# Assignment
Show every line below where "assert" appears.

# Saved data entries
***

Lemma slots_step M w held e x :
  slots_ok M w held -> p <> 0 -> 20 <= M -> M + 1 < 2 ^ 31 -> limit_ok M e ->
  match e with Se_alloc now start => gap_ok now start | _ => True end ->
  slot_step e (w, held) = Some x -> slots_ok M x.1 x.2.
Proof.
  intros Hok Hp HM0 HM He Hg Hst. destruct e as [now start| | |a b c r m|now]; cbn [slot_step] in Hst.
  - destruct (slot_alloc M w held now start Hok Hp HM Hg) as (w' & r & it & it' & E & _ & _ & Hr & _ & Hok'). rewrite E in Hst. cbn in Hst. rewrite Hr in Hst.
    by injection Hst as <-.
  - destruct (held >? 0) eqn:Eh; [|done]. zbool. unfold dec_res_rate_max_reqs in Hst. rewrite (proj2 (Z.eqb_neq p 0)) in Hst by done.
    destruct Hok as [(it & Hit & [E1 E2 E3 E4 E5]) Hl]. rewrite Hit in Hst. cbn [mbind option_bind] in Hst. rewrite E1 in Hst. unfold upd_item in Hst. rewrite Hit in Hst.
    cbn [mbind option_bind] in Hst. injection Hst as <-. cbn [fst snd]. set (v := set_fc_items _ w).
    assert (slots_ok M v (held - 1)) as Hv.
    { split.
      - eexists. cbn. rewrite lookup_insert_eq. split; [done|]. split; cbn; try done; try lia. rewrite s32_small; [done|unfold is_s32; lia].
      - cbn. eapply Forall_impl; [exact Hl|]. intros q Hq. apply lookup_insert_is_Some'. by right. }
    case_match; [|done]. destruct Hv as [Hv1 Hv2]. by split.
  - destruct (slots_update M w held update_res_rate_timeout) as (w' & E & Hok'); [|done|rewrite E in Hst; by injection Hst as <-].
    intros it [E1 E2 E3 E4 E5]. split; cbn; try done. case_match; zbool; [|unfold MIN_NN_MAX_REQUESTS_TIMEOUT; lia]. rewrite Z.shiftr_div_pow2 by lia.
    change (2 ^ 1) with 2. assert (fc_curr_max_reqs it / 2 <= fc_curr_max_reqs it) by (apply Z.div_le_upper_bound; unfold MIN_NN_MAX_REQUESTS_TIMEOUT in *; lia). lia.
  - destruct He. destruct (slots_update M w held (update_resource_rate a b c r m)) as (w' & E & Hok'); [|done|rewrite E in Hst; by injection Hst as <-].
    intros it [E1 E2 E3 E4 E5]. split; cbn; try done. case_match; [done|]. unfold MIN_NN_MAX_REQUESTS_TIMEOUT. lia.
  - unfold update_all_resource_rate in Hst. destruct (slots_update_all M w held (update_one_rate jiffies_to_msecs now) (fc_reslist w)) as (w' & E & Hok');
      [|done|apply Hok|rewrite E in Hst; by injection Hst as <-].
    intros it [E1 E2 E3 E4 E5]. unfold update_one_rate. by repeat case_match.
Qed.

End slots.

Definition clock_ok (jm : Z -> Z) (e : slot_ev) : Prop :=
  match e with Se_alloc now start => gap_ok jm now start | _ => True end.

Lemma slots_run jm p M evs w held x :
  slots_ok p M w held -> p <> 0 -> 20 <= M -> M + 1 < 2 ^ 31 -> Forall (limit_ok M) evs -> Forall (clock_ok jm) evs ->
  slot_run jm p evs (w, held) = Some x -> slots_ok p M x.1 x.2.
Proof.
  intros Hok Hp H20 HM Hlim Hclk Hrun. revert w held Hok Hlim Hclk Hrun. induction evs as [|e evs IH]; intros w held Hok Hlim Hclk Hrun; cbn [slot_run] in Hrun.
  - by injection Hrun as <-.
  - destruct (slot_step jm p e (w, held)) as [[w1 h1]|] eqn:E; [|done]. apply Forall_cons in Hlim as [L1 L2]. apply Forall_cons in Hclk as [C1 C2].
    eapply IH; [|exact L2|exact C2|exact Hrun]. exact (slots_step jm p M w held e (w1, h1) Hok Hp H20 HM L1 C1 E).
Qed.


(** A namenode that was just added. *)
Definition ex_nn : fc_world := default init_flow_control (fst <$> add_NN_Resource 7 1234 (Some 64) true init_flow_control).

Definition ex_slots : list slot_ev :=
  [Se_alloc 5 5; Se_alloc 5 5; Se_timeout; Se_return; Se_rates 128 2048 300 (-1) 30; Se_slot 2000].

***

# Reply to the exercise
    assert (slots_ok M v (held - 1)) as Hv.
    change (2 ^ 1) with 2. assert (fc_curr_max_reqs it / 2 <= fc_curr_max_reqs it) by (apply Z.div_le_upper_bound; unfold MIN_NN_MAX_REQUESTS_TIMEOUT in *; lia). lia.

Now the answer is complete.